Start of Entries provided

(* ===== verification/StatusPage.v ===== *)
(** * The status cards

    Models the read-only half of [dashboard/app.py]: the rows of the arms, leaders and cameras, the
    gain readouts, the banner about missing joint data, the camera picture, the list of logs, and the
    fragment that notices when the session's mode or a run has changed.  A row is the choice the code
    makes between texts, not the text. *)

From Stdlib Require Import SpecFloat Ascii String.
From S2P Require Import Prelude Float64 Ring Streams Text Convention Session Json FactrNode Calibration CalibFile LiveView Storage Operator CameraSource Dashboard ControlPage.
Local Open Scope string_scope.
Local Open Scope list_scope.
Local Open Scope Z_scope.

(** ** Arms *)

Inductive lamp := On | Off | NotKnown.

Definition lamp_of (b : option bool) : lamp := match b with Some true => On | Some false => Off | None => NotKnown end.

(** [_render_arm_row]. *)
Record arm_row := ArmRow {
  ar_connected : bool;         (* the green dot; everything is greyed out otherwise *)
  ar_operation : string;
  ar_controlling : bool;
  ar_estop : lamp;             (* pressed, clear, or a dash *)
  ar_servo : lamp;
  ar_mode : option string;
}.

Definition render_arm_row (s : ArmStatus) : arm_row :=
  let connected := String.eqb (as_source s) "live" in
  ArmRow connected (as_operational_status s) (default false (as_control_active s)) (lamp_of (as_estop_pressed s))
    (lamp_of (as_servo_enabled s)) (if connected then Some (as_mode s) else None).

(** ** Leaders *)

Inductive leader_row :=
  | Booting
  | LeaderRow (live : bool) (calibrated : bool) (detail : option (bool * option (string * string) * nat * option f64)).

(** What the row prints of a gain, from the fields of the status. *)
Definition gain_payload (prefix : string) (en : option bool) (gain target : option f64) : option (list (string * json)) :=
  match en with
  | None => None
  | Some b => Some [(prefix +:+ "_enabled", Scalar (JBool b));
                    (prefix +:+ "_gain", match gain with Some g => jfloat g | None => jnull end);
                    (prefix +:+ "_gain_target", match target with Some g => jfloat g | None => jnull end)]
  end.

Definition render_leader_row (fos : string -> option f64) (s : LeaderStatus) (poll_state : string) (service : option string) : res leader_row :=
  let detail :=
    if ls_reachable s then
      let? gains :=
        if ls_sim s then Ok None
        else
          let? g := grav_comp_display fos (gain_payload "grav_comp" (ls_grav_enabled s) (ls_grav_gain s) (ls_grav_target s)) in
          let? f := force_feedback_display fos (gain_payload "force_feedback" (ls_feedback_enabled s) (ls_feedback_gain s) (ls_feedback_target s)) in
          Ok (Some (g.2, f)) in
      Ok (Some (ls_sim s, gains, ls_dof s, ls_gripper s))
    else Ok None in
  if ls_sim s then let? d := detail in Ok (LeaderRow (ls_reachable s) false d)
  else if ls_reachable s && String.eqb poll_state "configured" then let? d := detail in Ok (LeaderRow true true d)
  else if bool_decide (service = Some "countdown") then Ok Booting
  else let? d := detail in Ok (LeaderRow (ls_reachable s) false d).

(** [_format_factr_gain]: one value per leader, a dash where there is none. *)
Definition gain_value (fos : string -> option f64) (key : string) (status : option (list (string * json))) : res string :=
  let gain := match status with
              | None => Ok None
              | Some p => swallow None (let? v := of_option KeyError (dget key p) in let? g := jfloat_of fos v in Ok (Some g))
              end in
  let? g := gain in
  Ok (match g with Some g => if is_finite g then fmt_fixed 2 g else "—" | None => "—" end).

Definition format_factr_gain (fos : string -> option f64) (sides : list string) (statuses : list (option (list (string * json)))) (key : string) :
    res string :=
  let? values := mapM_res (fun x => gain_value fos key x.2) (imap (fun i side => (side, default None (statuses !! i))) sides) in
  let shown := match sides with
               | [_] => values
               | _ => zip_with (fun side v => str_upper (String.substring 0 1 side) +:+ " " +:+ v) sides values
               end in
  Ok (match shown with [] => "—" | _ => py_join " · " shown end).

(** ** Cameras *)

(** [_render_camera_row]. *)
Definition render_camera_row (s : CameraStatus) : string * option (list string) :=
  (ct_camera s, if detected s then Some (ct_live s) else None).

(** [_camera_feed]: the picture of the chosen view, only when it is live. *)
Inductive picture := NoView | NoSignal (v : CameraView) | Picture (v : CameraView) (pixels : list f64).

Definition camera_feed (frame_of : CameraView -> option (list f64) * string) (chosen : option string) (views : list CameraView) : picture :=
  match views with
  | [] => NoView
  | first :: _ =>
    let key := match chosen with Some ((String _ _) as k) => k | _ => cv_key first end in
    match List.find (fun v => String.eqb (cv_key v) key) (rev views) with   (* a dict keeps the last *)
    | None => NoView
    | Some v =>
      match frame_of v with
      | (Some px, "live") => Picture v px
      | _ => NoSignal v
      end
    end
  end.

(** [_robot_data_status]: the arms without live joint data. *)
Definition missing_arms (read : string -> option (list f64)) (arms : list (string * string)) : list string :=
  snd <$> List.filter (fun a => match read a.1 with None => true | Some _ => false end) arms.

(** ** Logs *)

(** The list of [_render_logs_tab]: the live log first and once. *)
Definition log_list (live : option LogFile) (past : list LogFile) : list LogFile :=
  match live with
  | Some l => l :: List.filter (fun f => negb (String.eqb (lf_path f) (lf_path l))) past
  | None => past
  end.

(** ** The run panel *)

(** What the fragment remembers between its ticks. *)
Record panel_state := PanelState { ps_kept : kept; ps_seen : option string }.

(** [_run_status_panel]'s bookkeeping: whether the whole page is run again. *)
Definition panel_tick (a : option alert) (state : string) (s : panel_state) : panel_state * bool :=
  match a with
  | Some a => (PanelState (file_alert a (ps_kept s)) (ps_seen s), true)       (* [st.rerun] ends the tick *)
  | None =>
    if bool_decide (ps_seen s = Some state) then (s, false)
    else (PanelState (ps_kept s) (Some state), match ps_seen s with Some _ => true | None => false end)
  end.

(** What the panel says when no run is active. *)
Inductive idle_panel := Viewing (cameras arms : list json) | Starting | DaemonDown.

Definition idle_message (v : SessionView) : option idle_panel :=
  if run_active v then None
  else Some (if String.eqb (sv_state v) "viewing" then Viewing (sv_cameras_down v) (sv_arms_down v)
             else if String.eqb (sv_state v) "starting" then Starting else DaemonDown).

(** ** What the rows promise *)

(** C34: An arm's row tells the truth about its E-stop.  From the shared memory to the page: the row
    says "pressed" or "clear" only when some run directory holds a status sample at most two seconds
    old, and then it says what that sample says, as do the servo lamp and the controlling mark; an arm
    without such a sample is shown disconnected with every lamp unknown; and one fresh sample is
    enough for the row to be connected, whatever stale directories hold. *)
Theorem arm_row_fresh (status_name mode_name : Z -> option string) w dirs now_ns side st :
  read_arm_status status_name mode_name w dirs now_ns side = Ok st ->
  let row := render_arm_row st in
  (ar_connected row = true -> exists run v t, run ∈ dirs.*1 /\ published w (STATUS_STREAM side) run v t /\ now_ns - t <= 2000000000 /\
     ar_estop row = lamp_of (bool_of <$> v !! 1%nat) /\ ar_servo row = lamp_of (bool_of <$> v !! 3%nat) /\
     (ar_controlling row = true <-> bool_of <$> v !! 2%nat = Some true)) /\
  (ar_connected row = false -> ar_estop row = NotKnown /\ ar_servo row = NotKnown /\ ar_controlling row = false /\ ar_mode row = None) /\
  ((forall run v t, run ∈ dirs.*1 -> published w (STATUS_STREAM side) run v t -> (2 <= length v)%nat) ->
   (exists run v t, run ∈ dirs.*1 /\ published w (STATUS_STREAM side) run v t /\ now_ns - t <= 2000000000) ->
   ar_connected row = true).
Proof.
  intros H row. destruct (arm_status_sound _ _ _ _ _ _ _ H) as (H1 & H2 & H3). unfold row, render_arm_row. cbn [ar_connected ar_estop ar_servo ar_controlling ar_mode].
  split_and!.
  - intros Hc%String.eqb_eq. destruct (H1 Hc) as (run & v & t & Hr & Hp & Hage & He & Hctl & Hs). exists run, v, t.
    rewrite He, Hctl, Hs. split_and!; try done. destruct (bool_of <$> v !! 2%nat) as [[]|]; done.
  - intros Hc%String.eqb_neq. destruct H2 as [?| ->]; done.
  - intros Hw Hex. apply String.eqb_eq, H3; done.
Qed.

Lemma log_list_once live past : NoDup (lf_path <$> past) -> NoDup (lf_path <$> log_list live past) /\
  (forall l, live = Some l -> head (log_list live past) = Some l) /\ (forall f, f ∈ past -> lf_path f ∈ lf_path <$> log_list live past).
Proof.
  intros Hnd. destruct live as [l|]; cbn [log_list]; [|split_and!; [done|done|]; intros f Hf; by apply list_elem_of_fmap_2].
  split_and!; [|by intros ? [= <-]|].
  - cbn. apply list.NoDup_cons. split.
    + intros (f & Hf & [_ Hn]%list_elem_of_In%filter_In)%list_elem_of_fmap. by rewrite Hf, String.eqb_refl in Hn.
    + clear -Hnd. induction past as [|f past IH]; [done|]. cbn in Hnd |- *. apply list.NoDup_cons in Hnd as [Hf Hnd].
      destruct (negb _); [|by apply IH]. cbn. apply list.NoDup_cons. split; [|by apply IH].
      intros (g & Hg & [Hin _]%list_elem_of_In%filter_In)%list_elem_of_fmap. apply Hf. rewrite Hg. apply list_elem_of_fmap_2. by apply list_elem_of_In.
  - intros f Hf. destruct (String.eqb_spec (lf_path f) (lf_path l)) as [->|Hne]; [left|]. right. apply list_elem_of_fmap_2.
    apply list_elem_of_In, filter_In. split; [by apply list_elem_of_In|]. by rewrite (proj2 (String.eqb_neq _ _) Hne).
Qed.

(** The page follows the session's mode: a tick without an alert runs it again exactly when the mode
    differs from the one last seen, and afterwards that mode is the one seen. *)
Lemma panel_follows_mode state s : let r := panel_tick None state s in
  ps_seen r.1 = Some state /\ (r.2 = true <-> exists old, ps_seen s = Some old /\ old <> state).
Proof.
  unfold panel_tick. case_bool_decide as E; cbn.
  - split; [done|]. split; [done|]. intros (old & Ho & Hne). congruence.
  - split; [done|]. destruct (ps_seen s) as [old|]; split; try done; [|by intros (? & ? & _)].
    intros _. exists old. split; [done|]. congruence.
Qed.

Lemma arm_row_fresh_witness :
  exists st, read_arm_status (fun _ => None) (fun _ => None) live_world live_dirs 10000000000 "left" = Ok st /\
    ar_estop (render_arm_row st) = Off /\
    exists run v t, run ∈ live_dirs.*1 /\ published live_world (STATUS_STREAM "left") run v t /\ 10000000000 - t <= 2000000000.
Proof.
  destruct (read_arm_status (fun _ => None) (fun _ => None) live_world live_dirs 10000000000 "left")
    as [st|] eqn:E; [|vm_compute in E; discriminate E].
  assert (ar_connected (render_arm_row st) = true /\ ar_estop (render_arm_row st) = Off) as [Hs He]
    by (vm_compute in E; injection E as <-; split; reflexivity).
  exists st. split; [reflexivity|]. split; [exact He|].
  destruct (arm_row_fresh _ _ _ _ _ _ _ E) as [Hlive _].
  destruct (Hlive Hs) as (run & v & t & Hr & Hp & Ha & _). exists run, v, t. split; [exact Hr|]. split; [exact Hp|exact Ha].
Defined.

End of Entries provided

Problem statement =>
In the records above, find each line that holds the word "NoSignal"; copy all such lines.

Finished exercise =>
Inductive picture := NoView | NoSignal (v : CameraView) | Picture (v : CameraView) (pixels : list f64).
      | _ => NoSignal v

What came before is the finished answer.